Despite how big [eSports] seems, it's also tiny in terms of revenue - very small, [...] A lot of companies and startups in this space are kinda having trouble figuring out how to monetise it. Most eSports leagues run at a loss.

They're not a profit centre. They're a loss leader as a marketing tactic, to push the other main revenue streams of these titles - primarily in-game transactions.

Last year eSports generated around $612 million in revenue according to a report from SuperData Research, but a lot of it was generated from microtransactions and related sales of in-game goods purchased from engaged viewers. SuperData even admits in the report that "Competitive gaming is a marketing strategy, not a revenue driver."

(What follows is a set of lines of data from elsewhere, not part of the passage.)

(* ===== verification/Supervision.v ===== *)
(** The life of a client (src/client/client.cpp: start, stop and supervisorLoop;
    src/client/network.cpp): the supervisor thread and its flags around the [Client] of
    Client.v.

    [supervise] is one round of the supervisor's outer loop on a link that is up: it watches
    the link for the given number of seconds and, when the link is lost, dials the next server
    or gives up.  Requests, packets and rounds are steps, in any order.

    The theorem is about the sockets of the process: there is at most one at a time, nothing is
    sent on a closed one, each is closed once, and a stopped client has none; starting twice
    has no effect. *)
From S2P Require Import Prelude Packet Models Serializer Config EndpointRing PacketBuilder Dialogue Client.
From stdpp Require Import options.

(** * Definitions *)

Record Life := mkLife {
  cl : Client;
  supervisorRunning : bool;
  joinable : bool;               (* the supervisor's thread object is *)
  healthWired : bool;
  healthChecks : nat;            (* checks added to the client's monitor *)
  next_client_id : Z
}.
Definition set_cl v l := mkLife v (supervisorRunning l) (joinable l) (healthWired l) (healthChecks l) (next_client_id l).
Definition set_thread r j l := mkLife (cl l) r j (healthWired l) (healthChecks l) (next_client_id l).
Definition set_wired w n i l := mkLife (cl l) (supervisorRunning l) (joinable l) w n i.

Definition fresh_life : Life :=
  mkLife (mkClient None None [] [] false false 0 [] [] false [] empty_ring false 0 false no_point [] 0)
    false false false 0 0.

Section with_env.
Context {env : ClientEnv}.

Definition on_cl {A} (m : SE Client A) : SE Life A := zoom cl set_cl m.

(** the end of [supervisorLoop] *)
Definition supervisor_ends : Client.M unit :=
  modify (λ c, set_hop false (reconnects c) (resumePending c) no_point c).

(** one round of [supervisorLoop] from a link that is up; [false] when the loop ended *)
Definition link_round (watched : nat) : Client.M bool :=
  lost ← watch watched;
  stop ← stop_requested;
  if negb lost then mret true
  else if (stop : bool) then mret false
  else
    markReconnecting ;;
    disconnect ;;
    next ← failAndWait 0;
    match next with
    | None => mret false
    | Some attempt =>
        r ← dial attempt true;
        match r with
        | GaveUp => mret false
        | Linked =>
            pending ← gets resumePending;
            when pending resumeSession ;;
            mret true
        end
    end.
Definition supervise (watched : nat) : SE Life unit :=
  going ← gets supervisorRunning;
  if negb going then mret tt
  else
    again ← on_cl (link_round watched);
    when (negb again)
      (on_cl supervisor_ends ;; modify (λ l, set_thread false (joinable l) l)).

Definition client_stop : SE Life unit :=
  thread ← gets joinable;
  when thread (on_cl supervisor_ends) ;;
  on_cl Client.stop ;;
  modify (set_thread false false).

Definition client_start : SE Life bool :=
  busy ← gets (λ l, supervisorRunning l || joinable l);
  if (busy : bool) then mret false
  else
    modify (λ l, set_wired true (if healthWired l then healthChecks l else S (healthChecks l))
                   (u64 (next_client_id l + 1)) l) ;;
    modify (set_thread true true) ;;
    linked ← on_cl Client.start;
    if (linked : bool) then mret true
    else on_cl supervisor_ends ;; modify (set_thread false false) ;; mret false.

(** what the user interface asks for *)
Inductive Ask :=
  | Plain (r : Request)
  | Kick (room target : string)
  | Delete (room : string)
  | History
  | Drain
  | Alive.
Definition ask_client (a : Ask) : Client.M unit :=
  match a with
  | Plain r => perform r ;; mret tt
  | Kick n u => kickFromRoom n u ;; mret tt
  | Delete n => Client.deleteRoom n ;; mret tt
  | History => loadMessageHistory ;; mret tt
  | Drain => takePendingChatMessages ;; mret tt
  | Alive => Client.isAlive ;; mret tt
  end.

Inductive life_step : Life → Life → Prop :=
  | life_start l : life_step l (run_state client_start l)
  | life_stop l : life_step l (run_state client_stop l)
  | life_supervise n l : life_step l (run_state (supervise n) l)
  | life_packet l : life_step l (run_state (on_cl reader_step) l)
  | life_ask a l : life_step l (run_state (on_cl (ask_client a)) l).

End with_env.

(** * Specification *)

(** the sockets over a run: whether one is open, [None] when the run broke the rules *)
Definition socket_step (s : option bool) (a : LinkAction) : option bool :=
  match s, a with
  | Some false, Dial _ ok => Some ok
  | Some true, Send _ => Some true
  | Some true, Close => Some false
  | _, _ => None
  end.
Definition sockets (tr : list LinkAction) : option bool := foldl socket_step (Some false) tr.

(** * Lemmas *)

(** the trace follows the rules and tells what is open; with [down], nothing is *)
Definition at_link (down : bool) (c : Client) : Prop :=
  sockets (trace c) = Some (socketUp c) ∧ (connected c = true → socketUp c = true) ∧
  (down = true → socketUp c = false).

Lemma sockets_snoc tr a : sockets (tr ++ [a]) = socket_step (sockets tr) a.
Proof. unfold sockets. by rewrite foldl_app. Qed.

Section sending.
Context {env : ClientEnv} (d : bool).
Notation K := (at_link d).

Lemma at_read : preserves K Client.next_read.
Proof. by intros c Hc. Qed.
Hint Resolve at_read : pres.
Hint Extern 5 (preserves (at_link _) (modify _)) =>
  apply preserves_modify; intros ? ?; repeat case_match; assumption : pres.

Lemma at_down : preserves K markLinkDown.
Proof. apply preserves_modify. intros c (?&?&?). by split_and!. Qed.
Lemma at_disconnect : triple K disconnect (λ _, at_link true).
Proof.
  intros c (Ht & Hc & Hd). unfold run_state, disconnect, act, mbind, SE_bind, gets, modify. cbn.
  destruct (socketUp c) eqn:E; cbn; split_and!; cbn; try done.
  by rewrite sockets_snoc, Ht.
Qed.
Lemma at_send p : preserves K (Client.sendPacket p).
Proof.
  intros c (Ht & Hc & Hd). unfold run_state, run_out, Client.sendPacket, markLinkDown, act, mbind, SE_bind, gets, modify. cbn.
  destruct (connected c) eqn:E1; [|cbn; split_and!; [done|intros H; congruence|done]].
  rewrite (Hc eq_refl) in *. cbn.
  destruct (_ && _); cbn; split_and!; cbn; rewrite ?sockets_snoc, ?Ht, ?(Hc eq_refl); try done.
Qed.
Hint Resolve at_down at_send : pres.
Lemma at_note : preserves K noteInbound.
Proof. unfold noteInbound, Client.steady_now. solve_pres. Qed.
Lemma at_time : preserves K Client.time_now.
Proof. unfold Client.time_now. solve_pres. Qed.
Lemma at_stop_requested : preserves K stop_requested.
Proof. unfold stop_requested. solve_pres. Qed.
Lemma at_directory t : preserves K (applyRoomDirectory t).
Proof. unfold applyRoomDirectory. solve_pres. Qed.
Hint Resolve at_note at_time at_stop_requested at_directory : pres.
Lemma at_push p : preserves K (on_push p).
Proof.
  unfold on_push, applyRoomListPush, applyServerDirectoryPush, rebuildEndpoints, enqueueChatPush. solve_pres.
Qed.
Hint Resolve at_push : pres.
Lemma at_reader : preserves K reader_step.
Proof. unfold reader_step, on_packet. solve_pres. Qed.
Hint Resolve at_reader : pres.
Lemma at_incoming n : preserves K (wait_incoming n).
Proof. induction n; cbn [wait_incoming]; solve_pres. Qed.
Hint Resolve at_incoming : pres.
Lemma at_wait t : preserves K (waitFor t).
Proof.
  assert (∀ n, preserves K (wait_loop n t)) as Hl.
  { induction n; cbn [wait_loop]; [apply preserves_ret|]. unfold receivePacket, pop. solve_pres. }
  unfold waitFor. solve_pres.
Qed.
Lemma at_wait_timeout t : preserves K (waitFor_timeout t).
Proof.
  assert (∀ n, preserves K (wait_for_loop n t)) as Hl.
  { induction n; cbn [wait_for_loop]; [apply preserves_ret|]. unfold receivePacketFor, receivePacket, pop. solve_pres. }
  unfold waitFor_timeout. solve_pres.
Qed.
Lemma at_alive : preserves K Client.isAlive.
Proof. unfold Client.isAlive, isConnected, heartbeatMissed, Client.steady_now. solve_pres. Qed.
Hint Resolve at_wait at_wait_timeout at_alive : pres.

Lemma at_exchange build expected sf lost k :
  (∀ r, preserves K (k r)) → preserves K (exchange build expected sf lost k).
Proof. intros Hk. unfold exchange. solve_pres. Qed.
Hint Resolve at_exchange : pres.
Lemma at_ask a : preserves K (ask_client a).
Proof.
  destruct a as [[]| | | | |]; cbn [ask_client perform];
    unfold login, signUp, logout, updateProfile, Client.joinRoom, leaveRoom, sendMessage, Client.createRoom,
      inviteToRoom, kickFromRoom, Client.deleteRoom, loadMessageHistory, takePendingChatMessages,
      with_alive, logged_in, room_or_current;
    repeat first
      [ match goal with |- preserves _ (exchange _ _ _ _ _) => apply at_exchange; intros ? end;
        unfold signed_in, accepted, enter_room, clearPendingChatMessages
      | progress pres_step ].
Qed.
End sending.

(** an operation that keeps to the rules of the socket *)
Definition tame `{ClientEnv} {A} (m : Client.M A) : Prop := ∀ d, preserves (at_link d) m.
Section tame.
Context {env : ClientEnv}.
Lemma tame_plain r : tame (perform r).
Proof. intros d. apply preserves_skip. exact (at_ask d (Plain r)). Qed.
Lemma tame_kick n u : tame (kickFromRoom n u).
Proof. intros d. apply preserves_skip. exact (at_ask d (Kick n u)). Qed.
Lemma tame_delete n : tame (Client.deleteRoom n).
Proof. intros d. apply preserves_skip. exact (at_ask d (Delete n)). Qed.
Lemma tame_history : tame loadMessageHistory.
Proof. intros d. apply preserves_skip. exact (at_ask d History). Qed.
Lemma tame_reader : tame reader_step.
Proof. intros d. apply at_reader. Qed.
Lemma tame_alive : tame Client.isAlive.
Proof. intros d. apply at_alive. Qed.
Lemma tame_time : tame Client.time_now.
Proof. intros d. apply at_time. Qed.
End tame.

(** ** Dialling and the rounds of the supervisor *)

Lemma at_link_false d c : at_link d c → at_link false c.
Proof. by intros (?&?&?). Qed.

Section rounds.
Context {env : ClientEnv}.
#[local] Hint Resolve at_read at_down at_send at_note at_time at_stop_requested at_directory at_push
  at_reader at_incoming at_wait at_wait_timeout at_alive : pres.
#[local] Hint Extern 5 (preserves (at_link _) (modify _)) =>
  apply preserves_modify; intros ? ?; repeat case_match; assumption : pres.

Lemma at_resume d : preserves (at_link d) resumeSession.
Proof.
  assert (∀ n b p, preserves (at_link d) (resume_loop n b p)) as Hl.
  { induction n; intros b p; cbn [resume_loop]; unfold isConnected; solve_pres. }
  unfold resumeSession. solve_pres.
Qed.
Lemma at_mark d : preserves (at_link d) markReconnecting.
Proof. unfold markReconnecting, forgetConnected. solve_pres. Qed.
Lemma at_fail d n : preserves (at_link d) (failAndWait n).
Proof. unfold failAndWait. cbv zeta. solve_pres. Qed.
Lemma at_steps d n : preserves (at_link d) (reader_steps n).
Proof. induction n; cbn [reader_steps]; solve_pres. Qed.
Hint Resolve at_resume at_mark at_fail at_steps : pres.
Lemma at_watch d n : preserves (at_link d) (watch n).
Proof. induction n; cbn [watch]; solve_pres. Qed.

(** the result tells whether the client is down again *)
Definition after {A} (down : A → bool) (o : outcome A) (c : Client) : Prop :=
  at_link (match o with Ok a => down a | Throw _ => false end) c.
Lemma after_step d {A B} (m : Client.M A) (f : A → Client.M B) down :
  preserves (at_link d) m → (∀ a, triple (at_link d) (f a) (after down)) → triple (at_link d) (m ≫= f) (after down).
Proof.
  intros Hm Hf. exact (triple_bind _ _ _ (λ _, at_link d) _ Hm Hf (λ e c H, at_link_false d c H)).
Qed.
Lemma after_kept d {A} (m : Client.M A) : preserves (at_link d) m → triple (at_link d) m (after (λ _, false)).
Proof. intros Hm c Hc. apply Hm in Hc. unfold after. destruct (run_out m c); by eapply at_link_false. Qed.

Lemma at_connect p : triple (at_link true) (connect p) (after negb).
Proof.
  intros c (Ht & Hc & Hd). specialize (Hd eq_refl). unfold after, run_state, run_out.
  unfold connect, noteInbound, Client.steady_now, Client.next_read, act, mbind, SE_bind, gets, modify. cbn.
  destruct (connected c) eqn:E; cbn; [by specialize (Hc eq_refl); congruence|].
  rewrite Hd in Ht. destruct (cl_dial (creads c) p) eqn:Ed; cbn; split_and!; cbn; try done.
  - by rewrite sockets_snoc, Ht.
  - by rewrite sockets_snoc, Ht, Hd.
  - intros H; congruence.
Qed.
Definition gave_up (r : dialled) : bool := match r with GaveUp => true | Linked => false end.
Lemma at_dial n h : triple (at_link true) (dial n h) (after gave_up).
Proof.
  unfold dial. apply after_step; [apply preserves_gets|intros k].
  revert n. induction k as [|k IH]; intros n; cbn [dial_loop]; [by intros c Hc|].
  apply after_step; [apply at_stop_requested|intros stop]. destruct stop; [by intros c Hc|].
  apply after_step; [apply preserves_gets|intros p]. destruct (port p =? 0)%Z; [by intros c Hc|].
  refine (triple_bind _ _ _ _ (after gave_up) (at_connect p) (λ up, _) (λ e c H, H)). destruct up.
  - apply (after_step false); [unfold rememberConnected; solve_pres|intros _].
    apply (after_step false); [solve_pres|]. by intros _ c Hc.
  - apply (after_step true); [solve_pres|intros _]. apply after_step; [solve_pres|].
    intros [m|]; [apply IH|by intros c Hc].
Qed.
Lemma at_start : triple (at_link true) Client.start (after negb).
Proof.
  unfold Client.start. apply after_step; [solve_pres|intros _].
  apply after_step; [unfold rebuildEndpoints; solve_pres|intros _].
  refine (triple_bind _ _ _ _ (after negb) (at_dial 0 false) (λ r, _) (λ e c H, H)).
  eapply triple_pre; [intros c; apply (at_link_false (gave_up r))|].
  apply (after_step false); [apply preserves_gets|intros up]. destruct (negb up).
  - refine (triple_bind _ _ _ _ (after negb) (at_disconnect false) (λ _, _) (λ e c H, at_link_false true c H)). by intros c Hc.
  - apply (after_step false); [apply preserves_gets|intros pending].
    apply (after_step false); [solve_pres|intros _]. apply (after_step false); [solve_pres|intros n].
    apply (after_step false); [solve_pres|intros _]. apply (after_step false); [solve_pres|intros _].
    apply (after_step false); [solve_pres|]. by intros _ c Hc.
Qed.
Lemma at_round n : preserves (at_link false) (link_round n).
Proof.
  unfold link_round. pose proof at_watch. pres_step; [solve_pres|intros lost]. pres_step; [solve_pres|intros stop].
  destruct (negb lost); [solve_pres|]. destruct stop; [solve_pres|]. pres_step; [solve_pres|intros _].
  refine (triple_bind _ _ _ _ (λ _, at_link false) (at_disconnect false) (λ _, _) (λ e c H, at_link_false true c H)).
  refine (triple_bind _ _ _ _ (λ _, at_link false) (at_fail true 0) (λ next, _) (λ e c H, at_link_false true c H)).
  destruct next as [attempt|]; [|intros c Hc; exact (at_link_false true c Hc)].
  refine (triple_bind _ _ _ _ (λ _, at_link false) (at_dial attempt true) (λ r, _) (λ e c H, H)).
  eapply triple_pre; [intros c; apply (at_link_false (gave_up r))|]. destruct r; [|by intros c Hc].
  change (preserves (at_link false) (pending ← gets resumePending; when pending resumeSession;; mret true)). solve_pres.
Qed.
End rounds.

NetherRealm, Capcom, Valve and other studios use DLC and microtransactions to work as a buffer for the prizes in tournaments for games like Counter-Strike: GO, DOTA 2, Street Fighter V and Mortal Kombat X. The eSports industry is expected to be profitable down the line, worth about $4 billion by 2018 according to a report by Activate, but it isn't quite there yet.

Nevertheless, companies like KontrolFreek and institutions like the University of California Irvine are hoping to capitalize on the ever-growing user engagement within the eSports sector. UCI will offset the $250,000 costs for the arena (which they are saying is cost-neutral) by charging students $4 an hour to use the facilities. They're hoping the engagement from the enthusiasts will offset administrative costs.

UCI has another round of League of Legends tryouts scheduled to start on September 26th, so you can try your hand at the game in hopes of making the team and earning a scholarship.